Without another word, he turned on his heel, eyes to Niamh, and strode toward her as if he didn’t feel bruises on his body from the few powerful hits Daiki managed to get past his defenses. It had been a joke of a fight. Other than the sucker punch he’d gotten in, Daiki never got near Kiyo’s face again.

Taking hold of Niamh’s hand, he marched them past Daiki’s wolves who had surrounded the one who was slowly coming back to consciousness. Their furious glares followed him and Niamh, but they didn’t dare make a move.

It wasn’t until he’d safely ensconced Niamh in the back of a cab that she spoke. “You were toying with him. The fight. Not just the mean dig about Sakura afterward. That fight was nothing to you.”

He didn’t need to answer. They both knew it was true.

“Then why?” she huffed, her exasperation finally drawing his attention to her face. She stared at him like she didn’t understand. “Why fight him at all?”

“Because he wanted it.”

“Seriously? So, every time someone wants to fight you, and I’m sure that happens quite a lot, you capitulate?”

“Not every time. Daiki has been waiting for this fight for a long time.”

“Why didn’t he kill you, then?”

“That wasn’t the point.”

“Explain the point. Because you just seem like a bunch of Neanderthals to me.”

He scowled. “The point was to defend Sakura’s honor. He didn’t get the chance last time.”

“Her honor?”

“He thought I took her virginity. I didn’t.”

“Why not tell him that, then?”

“It wouldn’t be right.”

A cloud flickered across Niamh’s face. “Because you care about her?”

“No.” Kiyo sighed impatiently. He was exhausted. Not from the fight but from the emotional energy he’d expended in the last few days. “Because Daiki needs to believe in Sakura’s honor. He needs to believe that her virtue was taken, not given. It’s part of the way he views her. Screwed up or not, old-fashioned or not, he needs to believe she’s virtuous. Why would I disillusion him?”

Niamh considered this. “While that’s very gentlemanly of you, it might have had a bigger impact if you hadn’t rubbed his nose in the fact that his mate wants to sleep with you.”

Maybe it was Niamh’s prudish disapproval or maybe it was just the strangeness of the past days, but amusement bubbled inside him.

Suddenly he was chuckling … and then laughing. He leaned his head back on the cab bench seat, fingers pressed to his closed eyes as his body shook.

Then her voice was in his head, her own laughter dancing through the words as she said, I don’t know why you’re laughing but you should do it more. I like the sound.

A tender ache flared inside him.

He opened his eyes to look at her, his laughter drifting away.

There was something like affection in her expression. “Are we really friends, then, Kiyo? Or did you just say that to make them stop touching me?”

Friends.

What was Niamh to him, really? She was kyoka suigetsu. She was a flower in the mirror. She was the moon’s reflection on the water. A beautiful but unattainable dream. She was an emotion inside of him that couldn’t be described in words.

“Friends,” he agreed. It was the truth. But it wasn’t the whole truth. The whole truth was something he couldn’t admit out loud. And Kiyo felt fear.

For the first time since he’d been bitten, he felt true fear.20Niamh was suffering from emotional whiplash.
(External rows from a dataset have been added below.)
Lemma bracket_loop_stop ic ic' tb tb' n : forall l i m m', (length l < n)%nat ->
  snd (bracket_loop tb ic l i m) = snd (bracket_loop tb' ic' l i m').
Proof.
  induction n as [|n IH]; intros l i m m' Hl; [lia|]. destruct l as [|c l]; [done|].
  destruct (bracket_loop_step c l) as [H|(l' & k & Hs & _ & H)]; [by rewrite !H|].
  destruct (H tb ic i m) as [? ->], (H tb' ic' i m') as [? ->]. apply IH. simpl in Hl. lia.
Qed.

Lemma match_bracket_consumed p tb ic tb' ic' :
  snd (match_bracket p tb ic) = snd (match_bracket p tb' ic').
Proof.
  unfold match_bracket.
  assert (forall b i, snd (bracket_loop tb ic b i false) = snd (bracket_loop tb' ic' b i false)) as H
    by (intros b i; apply (bracket_loop_stop _ _ _ _ (S (length b))); lia).
  destruct (drop 1 p) as [|c rest]; [|destruct (c =? CARET)];
    match goal with |- context [bracket_loop tb ic ?b ?i false] =>
      specialize (H b i); destruct (bracket_loop tb ic b i false), (bracket_loop tb' ic' b i false) end;
    simpl in H; subst; by destruct (_ <=? _)%nat.
Qed.

Lemma match_bracket_pos c p tb ic : (1 <= snd (match_bracket (c :: p) tb ic))%nat.
Proof.
  unfold match_bracket. destruct (drop 1 (c :: p)) as [|d rest]; [|destruct (d =? CARET)];
    destruct (bracket_loop tb ic _ _ false); destruct (_ <=? _)%nat; simpl; lia.
Qed.

Lemma elem_rest_shorter c p : (length (elem_rest (c :: p)) <= length p)%nat.
Proof.
  cbn [elem_rest]. destruct (c =? LBRACKET).
  - rewrite length_drop. pose proof (match_bracket_pos c p 0 false). simpl. lia.
  - destruct (c =? BACKSLASH); [|done]. destruct p; simpl; lia.
Qed.

(** ** One iteration of the main loop *)

(** What the loop does when the current element rejects the byte. *)
Definition retry (fuel : nat) (ic : bool) (star : option (list Z * list Z)) : option bool :=
  match star with
  | Some (sp, st) => glob_loop fuel ic sp (drop 1 st) (Some (sp, drop 1 st))
  | None => Some false
  end.

Lemma glob_loop_elem fuel ic c p tb t star :
  c <> STAR ->
  glob_loop (S fuel) ic (c :: p) (tb :: t) star =
    if elem_ok ic (c :: p) tb then glob_loop fuel ic (elem_rest (c :: p)) t star
    else retry fuel ic star.
Proof.
  intros Hc. cbn [glob_loop elem_ok elem_rest]. fold (retry fuel ic star).
  destruct (Z.eqb_spec c STAR); [done|].
  destruct (Z.eqb_spec c QUESTION) as [->|]; [done|].
  destruct (Z.eqb_spec c LBRACKET) as [->|].
  - rewrite (match_bracket_consumed (LBRACKET :: p) 0 false tb ic).
    by destruct (match_bracket (LBRACKET :: p) tb ic) as [[] cn].
  - by destruct (Z.eqb_spec c BACKSLASH).
Qed.

Lemma last_star_spec p :
  exists n r, STAR :: p = replicate n STAR ++ STAR :: r /\ last_star (STAR :: p) = STAR :: r /\
    (forall r', r <> STAR :: r').
Proof.
  induction p as [|c p (n & r & E & L & Hr)]; [by exists 0%nat, []|].
  cbn [last_star]. destruct (Z.eqb_spec c STAR) as [->|Hc].
  - exists (S n), r. split; [by rewrite E|]. done.
  - exists 0%nat, (c :: p). split; [done|]. split; [done|]. congruence.
Qed.

(** ** Laws of [matches] *)

Lemma matches_star_iff ic p t : matches ic (STAR :: p) t <-> exists i, matches ic p (drop i t).
Proof.
  split.
  - inversion 1 as [|? t1 t'|]; subst; [|done]. exists (length t'). by rewrite drop_app_length.
  - intros [i H]. rewrite <- (take_drop i t). by apply matches_star.
Qed.

Lemma matches_star_drop ic p j t : matches ic (STAR :: p) (drop j t) -> matches ic (STAR :: p) t.
Proof. rewrite !matches_star_iff. intros [i H]. exists (j + i)%nat. by rewrite <- drop_drop. Qed.

Lemma matches_stars ic n r t : matches ic (replicate n STAR ++ STAR :: r) t <-> matches ic (STAR :: r) t.
Proof.
  induction n as [|n IH]; [done|]. cbn [replicate app]. rewrite matches_star_iff. split.
  - intros [i H]. apply (matches_star_drop _ _ i). revert H. generalize (drop i t). intros u H.
    clear IH. induction n as [|n IH] in u, H |- *; [done|]. cbn [replicate app] in H.
    rewrite matches_star_iff in H. destruct H as [j H]. apply (matches_star_drop _ _ j). by apply IH.
  - intros H. exists 0%nat. by apply IH.
Qed.

Lemma matches_elem_iff ic c p tb t :
  c <> STAR ->
  matches ic (c :: p) (tb :: t) <-> elem_ok ic (c :: p) tb = true /\ matches ic (elem_rest (c :: p)) t.
Proof. intros Hc. split; [by inversion 1|]. intros [? ?]. by apply matches_elem. Qed.

Lemma matches_nil_iff ic p : matches ic p [] <-> skip_stars p = [].
Proof.
  induction p as [|c p IH]; [split; [done|constructor]|]. cbn [skip_stars].
  destruct (Z.eqb_spec c STAR) as [->|Hc]; [|split; [by inversion 1|done]].
  rewrite <- IH, matches_star_iff. split; [intros [i H]; by rewrite drop_nil in H|].
  intros H. by exists 0%nat.
Qed.

(** [q] is [p] behind [k] one-byte elements. *)
Inductive steps : nat -> list Z -> list Z -> Prop :=
| steps_0 p : steps 0 p p
| steps_S k c p q : c <> STAR -> steps k (elem_rest (c :: p)) q -> steps (S k) (c :: p) q.

Lemma steps_snoc k p c q : steps k p (c :: q) -> c <> STAR -> steps (S k) p (elem_rest (c :: q)).
Proof.
  intros H Hc. remember (c :: q) as r eqn:E. induction H; subst.
  - apply steps_S; [done|constructor].
  - apply steps_S; auto.
Qed.

Lemma matches_steps ic k p q t :
  steps k p q -> matches ic p t -> (k <= length t)%nat /\ matches ic q (drop k t).
Proof.
  intros H. revert t. induction H as [|k c p q Hc _ IH]; intros t Hm; [split; [lia|done]|].
  inversion Hm; subst; [done|]. destruct (IH t0) as [? ?]; [done|]. split; [simpl; lia|done].
Qed.

(** ** Correctness of the scan *)

(** The remaining attempts from the last [*]. *)
Definition later (ic : bool) (star : option (list Z * list Z)) : Prop :=
  match star with
  | Some (sp, st) => exists j, (1 <= j <= length st)%nat /\ matches ic sp (drop j st)
  | None => False
  end.

(** The scan has matched one-byte elements since the last [*]. *)
Definition star_ok (star : option (list Z * list Z)) (p t : list Z) : Prop :=
  match star with
  | Some (sp, st) => exists k, steps k sp p /\ t = drop k st /\ (k <= length st)%nat
  | None => True
  end.

(** At a new [*] the attempts from the previous one add nothing. *)
Lemma later_star ic star r t : star_ok star (STAR :: r) t -> later ic star -> matches ic (STAR :: r) t.
Proof.
  destruct star as [[sp st]|]; [|done]. intros (k & Hk & -> & _) (j & _ & Hm).
  destruct (matches_steps _ _ _ _ _ Hk Hm) as [_ H]. rewrite drop_drop in H.
  apply (matches_star_drop _ _ j). by rewrite drop_drop, Nat.add_comm.
Qed.

Lemma later_end ic star p : star_ok star p [] -> ~ later ic star.
Proof.
  destruct star as [[sp st]|]; [|tauto]. intros (k & Hk & E & Hl) (j & Hj & Hm).
  destruct (matches_steps _ _ _ _ _ Hk Hm) as [H _]. rewrite length_drop in H.
  apply (f_equal length) in E. rewrite length_drop in E. simpl in E. lia.
Qed.

Lemma later_cons ic sp c st :
  later ic (Some (sp, c :: st)) <-> matches ic sp st \/ later ic (Some (sp, st)).
Proof.
  simpl. split.
  - intros ([|[|j]] & Hj & H); [lia|by left|right]. exists (S j). split; [lia|done].
  - intros [H|(j & Hj & H)]; [exists 1%nat|exists (S j)]; (split; [lia|done]).
Qed.

Lemma glob_loop_correct ic fuel : forall p t star b,
  star_ok star p t -> glob_loop fuel ic p t star = Some b ->
  b = true <-> matches ic p t \/ later ic star.
Proof.
  induction fuel as [|fuel IH]; intros p t star b Hs Hr; [done|]. destruct t as [|tb t].
  { cbn in Hr. pose proof (later_end ic star p Hs). rewrite matches_nil_iff.
    destruct (skip_stars p); injection Hr as <-; [tauto|]. split; [done|]. intros [?|?]; done. }
  assert (forall b, retry fuel ic star = Some b -> b = true <-> later ic star) as Hretry.
  { intros b' Hb. destruct star as [[sp st]|]; cbn in Hb; [|by injection Hb as <-].
    destruct Hs as (k & _ & Ht & Hk). destruct st as [|s st]; [by rewrite drop_nil in Ht|].
    rewrite later_cons. eapply IH; [|exact Hb]. exists 0%nat. split; [constructor|].
    split; [done|lia]. }
  destruct p as [|c p].
  { apply Hretry in Hr. rewrite Hr. split; [by right|]. intros [H|?]; [inversion H|done]. }
  destruct (Z.eq_dec c STAR) as [->|Hc].
  - assert (matches ic (STAR :: p) (tb :: t) \/ later ic star <-> matches ic (STAR :: p) (tb :: t)) as ->.
    { split; [|by left]. intros [?|?]; [done|]. by eapply later_star. }
    destruct (last_star_spec p) as (n & r & E & L & _). rewrite E, matches_stars. clear E.
    cbn [glob_loop] in Hr. rewrite L in Hr. cbn [Z.eqb STAR Pos.eqb] in Hr.
    destruct r as [|d r].
    + injection Hr as <-. split; [|done]. intros _. apply matches_star_iff. exists (length (tb :: t)).
      rewrite drop_all. constructor.
    + apply IH in Hr; [|exists 0%nat; split; [constructor|split; [done|lia]]]. rewrite Hr.
      rewrite matches_star_iff. split.
      * intros [H|(j & _ & H)]; [by exists 0%nat|by exists j].
      * intros [[|i] H]; [by left|right]. exists (Nat.min (S i) (length (tb :: t))).
        split; [simpl; lia|]. destruct (Nat.min_spec (S i) (length (tb :: t))) as [[_ ->]|[Hle ->]]; [done|].
        rewrite drop_all. by rewrite drop_ge in H by lia.
  - rewrite glob_loop_elem in Hr by done. rewrite matches_elem_iff by done.
    destruct (elem_ok ic (c :: p) tb) eqn:Ee.
    + apply IH in Hr; [rewrite Hr; tauto|]. destruct star as [[sp st]|]; [|done].
      destruct Hs as (k & Hk & Ht & Hl). exists (S k). split; [by apply steps_snoc|].
      destruct (drop k st) as [|x u] eqn:Ed; [done|]. injection Ht as <- <-.
      apply (f_equal (drop 1)) in Ed as Ed'. rewrite drop_drop, Nat.add_1_r in Ed'.
      split; [by rewrite Ed'|]. apply (f_equal length) in Ed. rewrite length_drop in Ed. simpl in Ed. lia.
    + rewrite (Hretry b Hr). split; [by right|]. by intros [[? _]|?].
Qed.

(** ** Termination *)

(** Iterations: each return to the last [*] moves it right by one byte, and
    between two returns every iteration shortens the pattern. *)
Definition glob_fuel (pattern target : list Z) : nat :=
  (length target + 2) * (length pattern + 1).

Definition rank (P T : nat) (p : list Z) (star : option (list Z * list Z)) : nat :=
  match star with Some (_, st) => length st | None => S T end * (P + 1) + length p.

Definition bounded (P T : nat) (p t : list Z) (star : option (list Z * list Z)) : Prop :=
  (length p <= P)%nat /\
  match star with
  | Some (sp, st) => (length sp <= P)%nat /\ (length t <= length st)%nat
  | None => (length t <= T)%nat
  end.

Lemma last_star_shorter p c r : last_star p = c :: r -> (length (c :: r) <= length p)%nat.
Proof.
  induction p as [|a [|b p] IH]; intros E.
  - done.
  - cbn in E. injection E as <- <-. done.
  - change (last_star (a :: b :: p)) with (if b =? STAR then last_star (b :: p) else a :: b :: p) in E.
    destruct (b =? STAR); [apply IH in E; simpl in *; lia|]. by rewrite E.
Qed.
Just when she thought she and Kiyo had figured out how to treat one another, he turned around and decided the opposite.

It was frustrating to say the least.

At the market she’d been enjoying herself, mostly because Kiyo was finally relaxed around her. She thought he was relieved that she’d decided not to be friends. Perhaps he’d sensed her infatuation with him and now knowing she had no plans to pursue it, he was able to be himself?

And being himself was a wonderful thing. Kiyo was patient and interesting and seemed to enjoy introducing her to Japanese culture. Even if she was slightly confused when his eyes dropped to her mouth now and then or how his dark gaze gleamed with male appreciation.